Mas consegui através das minhas inscrições para faculdades com experiências menos clichê e mais significativas. E percebi que nunca precisei de uma história dramática com uma moral no final. Eu aprendi e cresci, não por causa da doença da minha mãe, mas apesar disso. Meu vínculo com minha família cresceu mais rindo juntos do que se preocupando juntos. Aprendi a apreciar o quão grande minha vida foi porque meus pais me deixaram viver de forma maravilhosa, não porque algumas pequenas células destrutivas me fizeram perceber o quão ruim as coisas poderiam ser. Para minha família, o câncer era o obstáculo na estrada em que nós dirigíamos, rindo e cantando o tempo todo, e depois esquecemos algumas milhas adiante. E, embora eu tenha certeza de que a estrada era mais do que um burburinho para a minha mãe, ela nunca vacilou em seguir pela estrada.
Uma coisa saiu do tempo da minha mãe com câncer. Com todo o seu tempo extra em casa, minha mãe começou seu próprio negócio. Seu objetivo era ajudar as mulheres que estavam insatisfeitas com suas vidas a descobrir o que as faria felizes. Seu nome: Emergo, que significa "emergir". Lembro-me de tirar a foto dela para o folheto. De pé ao lado de uma árvore em nosso quintal, usando Jillian e um grande sorriso, minha mãe não parecia uma mulher sofrendo de câncer. Ela não parecia uma mulher sofrendo de nada. Ela havia contraído câncer e não ficou pior pelo desgaste, só que mais sábia.
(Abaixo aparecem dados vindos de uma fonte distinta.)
Lemma namex_f par cwd path :
  P ROOTINO → in_table s0 cwd → 0 < iref (geti s0 cwd) → 2 <= tsum spare s0 → bytes path →
  let n := walk_start cwd path in
  runs [] (namex mypid de cwd path par) s0 (λ r s', fsb s' = fsb s0 ∧ bs_rep (blk s') V ∅ L ∧ tbl V P s' ∧ unlocked s' ∧
    match target (fsb s0) par n (path_elems path) [] with
    | Some (n', name) => ∃ ip, r = Some (ip, name) ∧ in_table s' ip ∧ 0 < iref (geti s' ip) ∧ inum (geti s' ip) = n' ∧
        ∀ m, tsum (refs m) s' = tsum (refs m) s0 + one (m =? n')
    | None => r = None ∧ ∀ m, tsum (refs m) s' = tsum (refs m) s0
    end).
Proof.
  intros HP Hin Hpos Hsp Hb n. unfold namex. eapply runs_bind with (R := started s0 n).
  { unfold n, walk_start. destruct path as [| c path]; [by apply idup_cwd |].
    destruct (c =? SLASH); [apply iget_root; [lia | done] | by apply idup_cwd]. }
  intros ip s1 [Ha Hu En Hsb Ht Hs Hr].
  eapply runs_conseq; [apply namex_loop_f; try done; lia |].
  intros r s2 (H1 & H2 & H3 & H4 & H5). split; [congruence |]. do 3 (split; [done |]). rewrite En, Hsb in H5.
  destruct (target _ _ _ _ _) as [[n' name] |].
  - destruct H5 as (ip' & -> & Hi & Hp & Hn & Hm). exists ip'. do 4 (split; [done |]). intros m. rewrite Hm, Hr. lia.
  - destruct H5 as [-> Hm]. split; [done |]. intros m. rewrite Hm, Hr. lia.
Qed.

Lemma target_walk sb n names name : fst <$> target sb false n names name = walk sb V n names.
Proof.
  revert n name. induction names as [| nm names IH]; intros n name; [done |]. cbn [target walk].
  destruct (itype (dnode sb V n) =? T_DIR); [| done]. cbn [andb]. destruct (dir_lookup _ _) as [[off n'] |]; [apply IH | done].
Qed.
(* ===== verification/FsCrash.v ===== *)
(** * A write to a file and a crash

    fs.c on top of the log: a [writei] that is an operation of its own is
    atomic with respect to crashes. *)

From S2P Require Import Prelude Abi Monad Riscv Mem Block Sleeplock Bio BioInv Log LogDisk LogCrash LogTxn Wp Store LogStore.
From S2P Require Import Fs FsAlloc FsFile FsRw FsInode FsIo.

Section crash.
Context {M : Type} `{HM : MemoryLaws M}.
Context (mypid logstart nlog : Z) (D : disk).

#[local] Instance store : BlockStore lstate := log_store mypid.
#[local] Instance laws : BlockStoreLaws lstate := log_store_laws mypid logstart nlog D 1.

Abbreviation rep := (log_rep mypid logstart nlog D 1).

(** [crash_atomic] depends on where the log is, not on what it holds. *)
Lemma crash_atomic_log l l' d ws V V' h n :
  start l' = start l → Log.size l' = Log.size l → (∀ c, V c = V' c) →
  crash_atomic mypid l d ws V h n → crash_atomic mypid l' d ws V' h n.
Proof.
  intros E1 E2 HV H p Hp. destruct (H p Hp) as (s0 & l1 & s1 & w1 & B1 & B2 & B3 & B4). exists s0, l1, s1, w1.
  unfold outside in *. rewrite E1, E2. do 3 (split; [done |]). destruct B4 as [B4 | B4]; [by left | right].
  intros c Hc. rewrite <- HV. by apply B4.
Qed.

(** Before anything has been logged the disk has the contents. *)
Lemma rep_disk b V c : rep b V ∅ ∅ → V c = dread D c.
Proof.
  intros H. destruct b as [l s]. destruct (log_rep_txn _ _ _ _ _ _ _ _ _ H) as (Htx & Hid & _).
  pose proof (log_holds_size _ _ _ _ _ (lr_log _ _ _ _ _ _ _ _ _ H)) as Hn. rewrite size_empty in Hn. cbn [lg] in Hn.
  rewrite <- (lr_view _ _ _ _ _ _ _ _ _ H), <- (lr_disk _ _ _ _ _ _ _ _ _ H). cbn [bc].
  apply (txn_clean l); [done | done |]. rewrite <- Hn. apply not_elem_of_nil.
Qed.

Lemma room_bufs sb L n (a : Z) : room_for (B := lstate) sb ∅ L n 2 → (base.size ({[a]} ∪ L) < Z.to_nat NBUF)%nat.
Proof.
  intros [_ H]. rewrite map_size_empty in H. change bs_bufs with (Z.to_nat NBUF) in H.
  assert (base.size L <= base.size (L ∪ bitmap sb))%nat by (apply subseteq_size; set_solver).
  pose proof (size_union_alt {[a]} L) as E. rewrite size_singleton in E.
  assert (base.size (L ∖ {[a]}) <= base.size L)%nat by (apply subseteq_size; set_solver). lia.
Qed.

(** C1: a [writei] and the [end_op] of its transaction, the only one, return,
    with the bytes spliced into the file.  If the machine crashes at any point
    of the disk writes of the [end_op], then after booting and recovery either
    no block outside the log has changed, or all are as the completed [writei]
    has them; and these are on disk when [end_op] has returned. *)
Theorem writei_crash_atomic (s : fstate lstate M) V ip user src off bs w n :
  let sb := fsb s in let i := geti s ip in let l := lg (blk s) in
  geom (B := lstate) sb → rep (blk s) V ∅ ∅ → hdr_n (dread D logstart) = 0 →
  in_table s ip → file_ok sb V i → meta_used sb V → inode_fits i → 0 <= inum i < sb_ninodes sb → bytes bs →
  0 <= off <= isize i → off + Z.of_nat (length bs) <= MAXFILE * BSIZE → 0 <= src < 2 ^ 64 → source (kmem s) user src bs →
  room_for (B := lstate) sb ∅ ∅ (2 * nspan off (length bs)) 2 → (2 * nspan off (length bs) <= nfree sb V)%nat →
  ∃ s' w' ws V' i',
    (r <- writei ip user src off (Z.of_nat (length bs)) ;; lift blkL (end_op mypid) ;; ret r) s (Ctx [] w n) =
      Ok (Z.of_nat (length bs)) s' (Ctx [] w' n) ∧
    geti s' ip = i' ∧ file_written sb V i V' i' off bs ∧
    writes (dsk (bc (blk s'))) = writes D ++ ws ∧
    (∀ c, outside l c → dread (dsk (bc (blk s'))) c = V' c) ∧
    (∀ c, V c = dread D c) ∧ crash_atomic mypid l D ws V' [] n.
Proof.
  intros sb i l Hg H Hhdr Hin Hok Hm Hfit Hn Hbs Hoff Hmax Hsrc Hs Hr Hfr.
  destruct (writei_f s V ∅ ip user src off bs 0 Hg H Hin Hok Hm Hfit Hn Hbs Hoff Hmax Hsrc Hs) with (w := w) (n := n)
    as (r & h1 & s1 & w1 & E1 & -> & -> & b1 & V1 & i1 & L1 & -> & H1 & Hr1 & Hw); [by rewrite Nat.add_0_r | done |].
  fold sb i in H1, Hw. destruct b1 as [l1 c1]. destruct (log_rep_txn _ _ _ _ _ _ _ _ _ H1) as (Htx & Hid & Hsp).
  pose proof (lr_log _ _ _ _ _ _ _ _ _ H1) as Hl1. cbn [lg] in Hl1. pose proof (lr_log _ _ _ _ _ _ _ _ _ H) as Hl. fold l in Hl.
  pose proof (lr_disk _ _ _ _ _ _ _ _ _ H1) as Hd1. cbn [bc] in Hd1. destruct (lh_flags _ _ _ _ _ Hl1) as [Ho Hc].
  assert (start l1 = start l ∧ Log.size l1 = Log.size l) as [Es Ez].
  { by rewrite (lh_start _ _ _ _ _ Hl1), (lh_start _ _ _ _ _ Hl), (lh_size _ _ _ _ _ Hl1), (lh_size _ _ _ _ _ Hl). }
  assert (∀ c, view c1 c = V1 c) as Hv1 by apply H1.
  destruct (end_op_last mypid l1 c1 [] w1 n Htx Hid) as (c2 & w2 & ws & E2 & _ & Hd2 & Hw2 & Hat); try done.
  { apply Hsp. by apply (room_bufs sb L1 0). }
  { apply bio_free_nil. }
  { apply not_elem_of_nil. }
  eexists _, _, ws, V1, i1. split.
  { erewrite bind_ok by exact E1. erewrite bind_ok; [reflexivity |]. apply lift_ok. exact E2. }
  rewrite Hd1 in *. split; [| split; [done |]; split; [done |]; split; [| split]].
  - unfold geti, seti. cbn. by rewrite zget_zset, Z.eqb_refl.
  - intros c Hout. cbn [blk lput blkL bc]. rewrite Hd2; [done |]. unfold outside in *. by rewrite Es, Ez.
  - intros c. by apply (rep_disk (blk s)).
  - apply (crash_atomic_log l1 l D ws (view c1) V1); [done | done | done |]. apply Hat. by rewrite (lh_start _ _ _ _ _ Hl1).
Qed.
End crash.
E eu acho que agora que eu emergi também - através dos estágios da pré-adolescente e auto-interessada candidata a faculdade para me tornar a jovem que sou hoje. E estou pronto para escrever minha “história do câncer”. Não uma história cheia de discórdia ou drama, culpa ou vaidade - os tipos de relatos que teriam chegado se eu tivesse tentado escrever isso mais cedo na minha vida. Eu sou capaz de escrever a verdadeira história de como meus pais esconderam o câncer de mim, não porque eles não achavam que eu poderia lidar com isso, mas porque eles não achavam que eu deveria ter que fazer isso.
Por tudo isso e mais, agradeço-lhes.